Usai mendengar penjelasan Sekda, pendemo menuju kantor DPRD. Mereka diterima oleh Ketua, Wakil Ketua dan anggota DPRD.
Dalam dialog yang berlangsung di ruang sidang paripurna, Ketua DPRD Nagekeo, Marselinus Ajo Bupu, menjelaskan, keberadaan AMP PT SAK telah melalui pengkajian dan memiliki ijin.
“Tidak mungkin membangun AMP tidak ada ijinan resmi. Hal ini kami belum bisa menjawabnya sekarang. Kami harus koordinasi dengan dinas atau instansi terkait. Sementara tuntutan untuk peningkatan jalan, saya selaku Ketua DPRD pastikan bahwa pada saat pembahasan anggaran nanti kita akan alokasikan dana untuk pelebaran jalan Aemali-Danga,” tegasnya.
Setelah berdialog dengan DPRD, massa pun menuju Polsek Aesesa. Disana mereka membaca tuntutan yang sama.
Kepada massa, AKP Ahmad meluruskan informasi sesat yang telah meluas di masyarakat.
“Tidak benar kalau terjadi konspirasi antara saya dengan PT SAK terkait tewasnya suami istri itu. Tulisan di salah satu media online (tidak terdaftar di Dewan Pers) bahwa saya ada konspirasi, maka saat ini juga, saya minta kalau ada fakta dan data yang valid, saya siap bertanggung jawab,” tegasnya.
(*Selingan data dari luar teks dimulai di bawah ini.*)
(** [sharedID] of [memory.go], which panics when the codec fails *)
Definition id_ty : ty := TArray 32 (TNum false W8).
Definition sharedID (id1 id2 : bytes) : option bytes :=
  let '(id1, id2) := if bytes_lt id2 id1 then (id2, id1) else (id1, id2) in
  match Marshal extra_cap map_range atomic_codec CodecVersion (VSeq [bytes_val id1; bytes_val id2]) (TArray 2 id_ty) with
  | Ok combinedBytes => Some (ComputeHash256 combinedBytes)
  | Err _ => None
  end.

Definition loadValue (s : state) (key : bytes) : result atomic_error dbElement :=
  match p_Get (valueDB s) key with
  | Err err => Err (ADb err)
  | Ok valueBytes =>
      match Unmarshal atomic_codec valueBytes dbElement_ty (zero dbElement_ty) with
      | Err err => Err (ACodec err)
      | Ok (_, v) => Ok (val_elem v)
      end
  end.

Definition Value (s : state) (key : bytes) : result atomic_error Element :=
  match loadValue s key with
  | Err err => Err err
  | Ok value =>
      if negb (Present value) then Err (ADb ErrNotFound)
      else Ok (mkElement key (el_Value value) (el_Traits value))
  end.

(** [s.valueDB.Put] and [s.valueDB.Delete] *)
Definition put_value (s : state) (key valueBytes : bytes) : result atomic_error unit * state :=
  match p_Put (valueDB s) key valueBytes with
  | Err err => (Err (ADb err), s)
  | Ok d => (Ok tt, set_shared s (p_db d))
  end.
Definition delete_value (s : state) (key : bytes) : result atomic_error unit * state :=
  match p_Delete (valueDB s) key with
  | Err err => (Err (ADb err), s)
  | Ok d => (Ok tt, set_shared s (p_db d))
  end.

Definition marshal_value (s : state) (key : bytes) (e : dbElement) : result atomic_error unit * state :=
  match Marshal extra_cap map_range atomic_codec CodecVersion (VPtr (elem_val e)) (TPtr dbElement_ty) with
  | Err err => (Err (ACodec err), s)
  | Ok valueBytes => put_value s key valueBytes
  end.

(** The lists of the traits have the default cache. *)
Definition trait_list : Type := linkedDB (D := prefixdb_database) (C := LRU.LRU (K := bytes) (V := option node)).

Definition traitList (s : state) (trait : bytes) : trait_list :=
  NewDefault (D := prefixdb_database) (New_on_prefixdb ComputeHash256 trait (indexDB s)).

(** After an operation on a list, the database that it is in *)
Definition on_list {A} (s : state) (r : result linked_error A * trait_list) : result atomic_error A * state :=
  let '(res, l) := r in
  (match res with Ok a => Ok a | Err e => Err (of_linked e) end, set_shared s (p_db (ldb_db l))).

Fixpoint put_traits (s : state) (key : bytes) (traits : list bytes) : result atomic_error unit * state :=
  match traits with
  | [] => (Ok tt, s)
  | trait :: traits =>
      match on_list s (Put extra_cap implements map_range range_updated (traitList s trait) key []) with
      | (Err err, s) => (Err err, s)
      | (Ok _, s) => put_traits s key traits
      end
  end.

Fixpoint delete_traits (s : state) (key : bytes) (traits : list bytes) : result atomic_error unit * state :=
  match traits with
  | [] => (Ok tt, s)
  | trait :: traits =>
      match on_list s (Delete extra_cap implements map_range range_updated (traitList s trait) key) with
      | (Err err, s) => (Err err, s)
      | (Ok _, s) => delete_traits s key traits
      end
  end.

Definition SetValue (s : state) (e : Element) : result atomic_error unit * state :=
  match loadValue s (e_Key e) with
  | Ok value => if negb (Present value) then delete_value s (e_Key e) else (Err errDuplicatePut, s)
  | Err (ADb ErrNotFound) =>
      match put_traits s (e_Key e) (e_Traits e) with
      | (Err err, s) => (Err err, s)
      | (Ok _, s) => marshal_value s (e_Key e) (mkElem true (e_Value e) (e_Traits e))
      end
  | Err err => (Err err, s)
  end.

Definition RemoveValue (s : state) (key : bytes) : result atomic_error unit * state :=
  match loadValue s key with
  | Err (ADb ErrNotFound) => marshal_value s key (mkElem false [] [])
  | Err err => (Err err, s)
  | Ok value =>
      if negb (Present value) then (Err errDuplicateRemove, s)
      else
        match delete_traits s key (el_Traits value) with
        | (Err err, s) => (Err err, s)
        | (Ok _, s) => delete_value s key
        end
  end.

(** ** [getKeys] *)

Record page := mkPage { keys : list bytes; keySet : gset bytes; limit : Z }.

(** The loop of [appendTraitKeys], with the last key; it ends when the fuel is more than the
    number of keys of the list. *)
Fixpoint append_loop (fuel : nat) (l : trait_list) (iter : iterator) (p : page) (lastKey : bytes)
    : option (page * bytes * option linked_error) :=
  match fuel with
  | O => None
  | S fuel =>
      let '(more, iter, l) := iterator_Next extra_cap implements l iter in
      if more && (0 <? limit p) then
        let key := Linkeddb.key iter in
        let lastKey := key in
        let id := ComputeHash256 key in
        if bool_decide (id ∈ keySet p) then append_loop fuel l iter p lastKey
        else append_loop fuel l iter (mkPage (keys p ++ [key]) ({[id]} ∪ keySet p) (limit p - 1)) lastKey
      else Some (p, lastKey, Linkeddb.err iter)
  end.

Definition appendTraitKeys (fuel : nat) (s : state) (p : page) (trait startKey : bytes) : option (page * bytes * option linked_error) :=
  let l := traitList s trait in
  append_loop fuel l (NewIteratorWithStart l startKey) p startKey.

Definition keys_result : Type := result atomic_error (list bytes * bytes * bytes).

Fixpoint keys_loop (fuel : nat) (s : state) (startTrait : bytes) (traits : list bytes) (p : page) (startKey lastTrait lastKey : bytes) : option keys_result :=
  match traits with
  | [] => Some (Ok (keys p, lastTrait, lastKey))
  | trait :: traits =>
      if bytes_lt trait startTrait then keys_loop fuel s startTrait traits p startKey lastTrait lastKey
      else
        let startKey := if bytes_lt startTrait trait then [] else startKey in
        let lastTrait := trait in
        match appendTraitKeys fuel s p trait startKey with
        | None => None
        | Some (_, _, Some err) => Some (Err (of_linked err))
        | Some (p, lastKey, None) =>
            if limit p =? 0 then Some (Ok (keys p, lastTrait, lastKey))
            else keys_loop fuel s startTrait traits p startKey lastTrait lastKey
        end
  end.

Definition getKeys (fuel : nat) (s : state) (traits : list bytes) (startTrait startKey : bytes) (limit : Z) : option keys_result :=
  keys_loop fuel s startTrait (SortFunc bytes_lt traits) (mkPage [] ∅ limit) startKey startTrait startKey.
End atomic.

(** ** Both chains use the same memory *)

(** What one chain writes to the other is what the other one reads, in the memory that has the
    same name for both. *)
Theorem both_ends_agree extra_cap implements map_range {D : Database} ComputeHash256 (a b : bytes) (db : prefixdb (D := D)) : a ≠ b →
  getValueAndIndexDB ComputeHash256 outbound a b db = getValueAndIndexDB ComputeHash256 inbound b a db
  ∧ sharedID extra_cap implements map_range ComputeHash256 a b = sharedID extra_cap implements map_range ComputeHash256 b a.
Proof.
  intros Hne. unfold getValueAndIndexDB, sharedID. destruct (bytes_lt_total a b) as [H|[H|H]]; [|done|];
    rewrite H, (bytes_lt_asym _ _ H); done.
Qed.

(** ** The encoding of elements *)

Definition elem_ok (e : dbElement) : Prop := small (el_Value e) ∧ Forall small (el_Traits e) ∧ Z.of_nat (length (el_Traits e)) ≤ 2 ^ 29.

Lemma val_elem_val e : elem_ok e → val_elem (elem_val e) = e.
Proof.
  intros ((Hv & _) & Ht & _). destruct e as [p v ts]. cbn [elem_val val_elem Present el_Value el_Traits] in *. rewrite val_bytes_val by done. f_equal.
  rewrite <- list_fmap_compose. rewrite <- (list_fmap_id ts) at 2. apply list_fmap_ext. intros i t Hi. cbn.
  apply val_bytes_val. eapply Forall_lookup in Hi; [|exact Ht]. apply Hi.
Qed.

Section codec.
Context (extra_cap : Z → Z → nat) (implements : ty → nat → bool).
Context (map_range : ∀ A : Type, list A → list A) (Hperm : ∀ A (l : list A), map_range A l ≡ₚ l).

Notation codec := (atomic_codec extra_cap implements).
Notation enc := (enc extra_cap implements).
Notation has_type := (has_type extra_cap implements (lc extra_cap implements) (lc_ok extra_cap implements)).

Lemma traits_elems ts : Forall small ts → ∃ es, all_some ((λ v, enc v bytes_ty) <$> (bytes_val <$> ts)) = Some es
  ∧ existsb is_nil es = false ∧ Z.of_nat (length (concat es)) ≤ Z.of_nat (length ts) * (4 + 2 ^ 29).
Proof using.
  induction 1 as [|t ts [_ Ht] _ (es & E & Hn & Hl)]; [by exists []|]. cbn [fmap list_fmap all_some].
  destruct (slice_encoding extra_cap implements t Ht) as (e & -> & He). cbn [fmap list_fmap] in E. rewrite E. exists (e :: es). split; [done|].
  cbn [existsb concat length]. rewrite Hn, length_app. split; [|lia]. destruct e; [cbn in He; lia|done].
Qed.

Definition elem_bytes (e : dbElement) : bytes := be_bytes 2 CodecVersion ++ default [] (enc (elem_val e) dbElement_ty).

Lemma elem_encoding e : elem_ok e → ∃ b, enc (elem_val e) dbElement_ty = Some b ∧ Z.of_nat (length b) ≤ MaxInt - 2.
Proof using.
  intros ((_ & Hv) & Ht & Hn). destruct (slice_encoding extra_cap implements _ Hv) as (e1 & E1 & L1).
  destruct (traits_elems _ Ht) as (es & Es & Hnil & Hl).
  change (enc (elem_val e) dbElement_ty) with
    (es ← all_some [enc (VBool (Present e)) TBool; enc (bytes_val (el_Value e)) bytes_ty; enc (VSeq (bytes_val <$> el_Traits e)) (TSlice bytes_ty)];
     Some (concat es)).
  assert (E2 : enc (VSeq (bytes_val <$> el_Traits e)) (TSlice bytes_ty) = Some (be_len (bytes_val <$> el_Traits e) ++ concat es)).
  { change (enc (VSeq (bytes_val <$> el_Traits e)) (TSlice bytes_ty)) with
      (if MaxInt32 <? Z.of_nat (length (bytes_val <$> el_Traits e)) then None
       else es ← all_some ((λ v, enc v bytes_ty) <$> (bytes_val <$> el_Traits e));
            if existsb is_nil es then None else Some (be_len (bytes_val <$> el_Traits e) ++ concat es)).
    rewrite length_fmap, Es. cbn [mbind option_bind]. rewrite Hnil.
    destruct (Z.ltb_spec MaxInt32 (Z.of_nat (length (el_Traits e)))) as [H|]; [unfold MaxInt32 in H; lia|done]. }
  rewrite E1, E2. eexists. split; [reflexivity|]. cbn [concat]. rewrite !length_app. unfold be_len. rewrite length_be_bytes. cbn [length].
  unfold MaxInt. nia.
Qed.

Lemma elem_typed e : elem_ok e → has_type (elem_val e) dbElement_ty.
Proof using.
  intros ((Hv & _) & Ht & _). split; [done|]. split; [by apply bytes_typed|]. split; [|done]. apply typed_slice, Forall_fmap.
  eapply Forall_impl; [exact Ht|]. intros t [Hb _]. by apply (bytes_typed extra_cap implements t).
Qed.
Lemma acquire_inv m cs i c id ids l m' : lock_inv m cs → cs !! i = Some c → place_of c = Running → returning c = false →
  todo c = id :: ids → makeLock m id = (l, m') → lock_inv m' (<[i := mkCall ids (deferred c) false (Waiting id l)]> cs).
Proof.
  intros H Hi Hp Hr Ht Em. set (c' := mkCall _ _ _ _).
  destruct (makeLock_spec m cs id l m' H Em) as (El & Eh & Hnx & Hlt & Ehl & Hcase).
  assert (EH : ∀ id, total (holds id) (<[i := c']> cs) = total (holds id) cs) by (intros; by apply (move_holds cs i c)).
  assert (EU : ∀ l, total (unlocks l) (<[i := c']> cs) = total (unlocks l) cs)
    by (intros; apply (move_unlocks cs i c); [done|]; unfold unlocks; by rewrite Hp).
  assert (EW : ∀ id', total (waits id') (<[i := c']> cs) = (total (waits id') cs + b2n (bool_decide (id = id')))%nat).
  { intros id'. pose proof (total_move (waits id') cs i c c' Hi) as E. unfold waits in E at 2 4. rewrite Hp in E. cbn [place_of c'] in E. lia. }
  assert (Hap := λ id' l', makeLock_apart m cs id l m' id' l' H Em).
  destruct H as [Hc He Hn Hj Hf Hx]. split.
  - eapply (move_calls m cs i c c' Hi); [done| |].
    + destruct (Hc i c Hi) as [S _ _ _]. split; [|intros ?? [= <- <-]; by rewrite El, lookup_insert_eq|done|done].
      unfold waiting in *. rewrite Hp, Ht in S. done.
    + intros j d id' l' Hjd _ Hw. apply (Hc j d Hjd) in Hw as [Hw _]. rewrite El. destruct (decide (id = id')) as [->|Hne].
      * rewrite Hw in Hcase. subst. by rewrite lookup_insert_eq.
      * by rewrite lookup_insert_ne.
  - intros id' l'. rewrite El. intros [[-> ->]|[Hne Hl']]%lookup_insert_Some.
    + split; rewrite EH, EW, bool_decide_true by done; cbn [b2n]; [|lia].
      eexists. split; [exact Ehl|]. cbn [count lock]. split; [lia|]. rewrite EU.
      destruct (locks m !! id') as [l0|] eqn:E.
      * subst. destruct (He id' l' E) as [(rc & -> & _ & Hrc) _]. done.
      * subst. rewrite (Hx (next m)) by done. destruct (Hn id' E) as [-> _]. rewrite Hf, (Hx (next m)); [done..|].
        intros id Hid. destruct (He id _ Hid) as [(rc & Hrc & _) _]. by rewrite (Hx (next m)) in Hrc.
    + assert (Hll : l' ≠ l) by (apply (Hap id'); done). destruct (He id' l' Hl') as [Hrc Hu].
      split; rewrite EH, EW, bool_decide_false by done; cbn [b2n]; rewrite Nat.add_0_r, ?EU, ?Eh by done; done.
  - intros id'. rewrite El. intros [Hl' Hne]%lookup_insert_None. rewrite EH, EW, bool_decide_false by done.
    destruct (Hn id' Hl') as [-> ->]. done.
  - intros id1 id2 l'. rewrite El. intros [[-> ->]|[Hne1 H1]]%lookup_insert_Some [[-> E2]|[Hne2 H2]]%lookup_insert_Some; subst.
    + done.
    + by destruct (Hap id2 l').
    + by destruct (Hap id1 l').
    + by eapply Hj.
  - intros l' Hl'. rewrite EU. assert (Hne : l' ≠ l) by (intros ->; apply (Hl' id); by rewrite El, lookup_insert_eq).
    rewrite Eh by done. apply Hf. intros id' Hid'. destruct (decide (id' = id)) as [->|Hnid].
    + rewrite Hid' in Hcase. done.
    + apply (Hl' id'). by rewrite El, lookup_insert_ne.
  - intros l' Hl'. rewrite Eh; [apply Hx|]; lia.
Qed.
Lemma collect_spec this requests : Forall (λ pr, pair_ok this pr.1) requests → ∀ ids ops,
  collect extra_cap implements map_range ComputeHash256 this requests ids ops
  = Some (ids ++ ((λ pr, name this pr.1) <$> requests), gather this ops requests).
Proof using Hperm chain_ids.
  induction 1 as [|[peer req] requests Hp _ IH]; intros ids ops; [by rewrite app_nil_r|]. cbn [collect fst] in *.
  rewrite (sharedID_name this peer Hp). cbn [mbind option_bind]. rewrite IH. cbn [fmap list_fmap fst]. by rewrite <- (assoc_L (++)).
Qed.

Lemma collected_other this k (requests : list (bytes * Requests)) : k ∉ ((λ pr, name this pr.1) <$> requests) → ∀ ops,
  gather this ops requests !! k = ops !! k.
Proof using.
  induction requests as [|pr requests IH]; intros Hk ops; [done|]. rewrite fmap_cons in Hk. apply not_elem_of_cons in Hk as [Hne Hk]. cbn [gather foldl].
  etrans; [apply (IH Hk)|]. by rewrite lookup_insert_ne.
Qed.

Lemma collected this requests : Forall (λ pr, pair_ok this pr.1) requests → NoDup requests.*1 → ∀ ops,
  Forall (λ pr, gather this ops requests !! name this pr.1 = Some pr) requests.
Proof using no_collision chain_ids.
  induction 1 as [|pr requests Hp Hall IH]; intros Hnd ops; [constructor|]. cbn [fmap list_fmap] in *. apply NoDup_cons in Hnd as [Hni Hnd].
  change (gather this ops (pr :: requests)) with (gather this (<[name this pr.1 := pr]> ops) requests).
  constructor; [|by apply IH]. rewrite collected_other; [by rewrite lookup_insert_eq|].
  intros (pr' & E & Hin)%list_elem_of_fmap. rewrite Forall_forall in Hall. apply name_inj in E; [|done|by apply Hall]. apply Hni. rewrite E.
  by apply list_elem_of_fmap_2.
Qed.

(** *** Committing *)

Lemma writes_open mem pm b d' : writes (D := V) (VOpen mem pm b) d' → ∃ mem', d' = VOpen mem' pm b.
Proof using.
  intros H. refine (rtc_ind_r (λ d, ∃ mem', d = VOpen mem' pm b) _ _ _ d' H); [by exists mem|].
  intros d1 d2 _ Hs (mem1 & ->). destruct Hs as [(k & v & [= <-])|[(k & [= <-])|(ops & [= <-])]]; by eexists.
Qed.

Lemma replay_ops_spec ops : ∀ base : batch_t (Database := D), batch_ok base →
  ∃ b, replay_ops (λ b k v, Ok (batch_Put b k v)) (λ b k, Ok (batch_Delete b k)) base ops = Ok b
    ∧ batch_ok b ∧ batch_ident b = batch_ident base ∧ ∀ m, apply_ops m (batch_ops b) = apply_ops (apply_ops m (batch_ops base)) ops.
Proof using.
  induction ops as [|[k v del] ops IH]; intros base Hb; [by exists base|]. cbn [replay_ops op_Delete op_Key op_Value]. destruct del.
  - destruct (law_batch_Delete base k Hb) as (H1 & H2 & H3). destruct (IH _ H1) as (b & E & Hb' & Hid & Ho). exists b. split; [exact E|]. split; [done|].
    split; [congruence|]. intros m. rewrite Ho, H3, apply_ops_app. done.
  - destruct (law_batch_Put base k v Hb) as (H1 & H2 & H3). destruct (IH _ H1) as (b & E & Hb' & Hid & Ho). exists b. split; [exact E|]. split; [done|].
    split; [congruence|]. intros m. rewrite Ho, H3, apply_ops_app. done.
Qed.

Lemma replay_all_spec batches : ∀ base : batch_t (Database := D), batch_ok base →
  ∃ b, replay_all base batches = Ok b ∧ batch_ok b ∧ batch_ident b = batch_ident base
    ∧ ∀ m, apply_ops m (batch_ops b) = apply_ops (apply_ops m (batch_ops base)) (batches ≫= Ops).
Proof using.
  induction batches as [|batch batches IH]; intros base Hb; [by exists base|]. cbn [replay_all]. unfold BatchOps_Replay.
  destruct (replay_ops_spec (Ops batch) base Hb) as (b1 & -> & H1 & H2 & H3). cbn [result_bind].
  destruct (IH b1 H1) as (b & E & Hb' & Hid & Ho). exists b. split; [exact E|]. split; [done|]. split; [congruence|]. intros m.
  rewrite Ho, H3. cbn [mbind list_bind]. by rewrite apply_ops_app.
Qed.

(** Operations that do not have the prefix *)
Lemma strip_foreign p ops : Forall (λ op, ¬ has_prefix p op) ops → ∀ m, strip p (apply_ops m ops) = strip p m.
Proof using.
  intros Hf m. apply map_eq. intros k. rewrite !strip_lookup. apply apply_ops_lookup_ne.
  intros (op & E & Hin)%list_elem_of_fmap. rewrite Forall_forall in Hf. apply (Hf op Hin). by exists k.
Qed.

Lemma apply_ops_at ops k : ∀ m1 m2 : gmap bytes bytes, m1 !! k = m2 !! k → apply_ops m1 ops !! k = apply_ops m2 ops !! k.
Proof using.
  induction ops as [|[k' v del] ops IH]; intros m1 m2 E; [done|]. apply IH. unfold apply_op. cbn [op_Delete op_Key op_Value].
  destruct del, (decide (k' = k)) as [->|Hne];
    [by rewrite !lookup_delete_eq|by rewrite !lookup_delete_ne|by rewrite !lookup_insert_eq|by rewrite !lookup_insert_ne].
Qed.

(** The changes of the memory and the other batches are written together. *)
Lemma commit_all_spec (pm : prefixdb (D := D)) m mem (batches : list BatchOps) : db_ok (p_db pm) → Database.contents (p_db pm) = Some m →
  Forall (λ op, ¬ has_prefix (dbPrefix pm) op) (batches ≫= Ops) →
  ∃ batch b d' m', commitBatch (D := M) range_keys (VOpen (D := M) mem pm (p_NewBatch pm)) = (Ok batch, VOpen (D := M) mem pm batch)
    ∧ replay_all (pb_inner batch) batches = Ok b ∧ batch_Write (p_db pm) b = Ok d' ∧ db_ok d' ∧ Database.contents d' = Some m'
    ∧ m' = apply_ops m (batch_ops b)
    ∧ strip (dbPrefix pm) m' = overlay mem (strip (dbPrefix pm) m)
    ∧ ∀ k, ¬ (∃ k', k = dbPrefix pm ++ k') → m' !! k = apply_ops m (batches ≫= Ops) !! k.
Proof using L range_keys_perm.
  intros Hd Hm Hf. destruct (law_NewBatch (p_db pm) Hd) as (N1 & N2 & N3).
  assert (Hnb : p_batch_ok (p_NewBatch pm)) by (split; [done|]; split; [done|constructor]).
  destruct (@law_batch_Reset M ML (p_NewBatch pm) Hnb) as (R1 & R2 & R3).
  destruct (commit_loop_ops (D := M) (L := ML) mem (range_keys _ mem) (p_batch_Reset (p_NewBatch pm)) R1) as ((C1 & C2 & C3) & [= Cp Ci] & C4).
  set (batch := commit_loop (D := M) mem (range_keys _ mem) (p_batch_Reset (p_NewBatch pm))) in *.
  destruct (law_batch_Reset (db_NewBatch (p_db pm)) N1) as (_ & R5 & _).
  assert (Hpre : pb_prefix batch = dbPrefix pm) by exact Cp. rewrite Hpre in C3.
  destruct (replay_all_spec batches (pb_inner batch) C1) as (b & Eb & Hb & Hid & Ho).
  pose proof (law_Write (p_db pm) b Hd Hb ltac:(rewrite Hid; etrans; [exact Ci|]; etrans; [exact R5|exact N2])) as Hw. rewrite Hm in Hw.
  destruct Hw as (d' & Ew & Hd' & _ & Hm'). exists batch, b, d', (apply_ops m (batch_ops b)). do 6 (split; [done|]). rewrite Ho, C2. split.
  - rewrite strip_foreign by done. rewrite strip_apply_ops by done. cbn in C4. unfold p_batch_ops in C4. rewrite Hpre in C4. rewrite C4.
    by apply (commit_ops_overlay range_keys range_keys_perm).
  - intros k Hk. apply apply_ops_at, apply_ops_lookup_ne. intros (op & -> & Hin)%list_elem_of_fmap. rewrite Forall_forall in C3.
    destruct (C3 op Hin) as [k' E]. apply Hk. by exists k'.
Qed.

Lemma world_transfer {D1 : Database} {L1 : DatabaseLaws D1} {D2 : Database} {L2 : DatabaseLaws D2} (d1 : db_t (Database := D1)) (d2 : db_t (Database := D2)) m A :
  world_ok d1 m A → db_ok d2 → Database.contents d2 = Some m → world_ok d2 m A.
Proof using.
  intros [_ _ Hw] Hd Hm. split; [done..|]. intros r s Hp. destruct (Hw r s Hp) as [_ _ Hv Hi Hnd Hok Hap]. by split.
Qed.

(** The memory holds the world, in a database with the contents [m]. *)
Definition holds_world (pm : prefixdb (D := D)) (m : gmap bytes bytes) (A : world) : Prop :=
  db_ok (p_db pm) ∧ p_closed pm = false ∧ Database.contents (p_db pm) = Some m
  ∧ world_ok (D := M) (L := ML) pm (strip (dbPrefix pm) m) A.

Definition requests_ok (this : bytes) (requests : list (bytes * Requests)) : Prop :=
  Chain this ∧ NoDup requests.*1 ∧ Forall (λ pr, Chain pr.1 ∧ pr.1 ≠ this ∧ request_fits pr.2) requests.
“Perlu bapak ibu ketahui, setelah kejadian, saya dan anggota saya langung ke TKP. Mayat kedua korban kecelakaan itu saya dan anggota saya yang antar sampai ke rumah duka. Ini saya lalukan karena rasa kemanusiaan. Ini saya luruskan biar tidak terjadi lagi polemik di masyarakat. Saya selaku Kapolsek di tuduh yang bukan-bukan. Kasusnya sudah saya limpahkan ke Polres, silahkan bapak mereka cek langsung. Sekali saya tegaskan, tidak ada konspirasi dalam kasus ini”, ucap Ahmad.
Direktur PT SAK, Gabriel Toda yang dihubungi SERGAP via phone Kamis (14/11/19) sore, menjelaskan, kecelakaan yang menyebakan tewasnya suami istri itu, bukan dilindas oleh kendaraan milik PT SAK.
“Kendaraan itu datang untuk membeli material di AMP PT SAK,” kata Toda. (sg/sg)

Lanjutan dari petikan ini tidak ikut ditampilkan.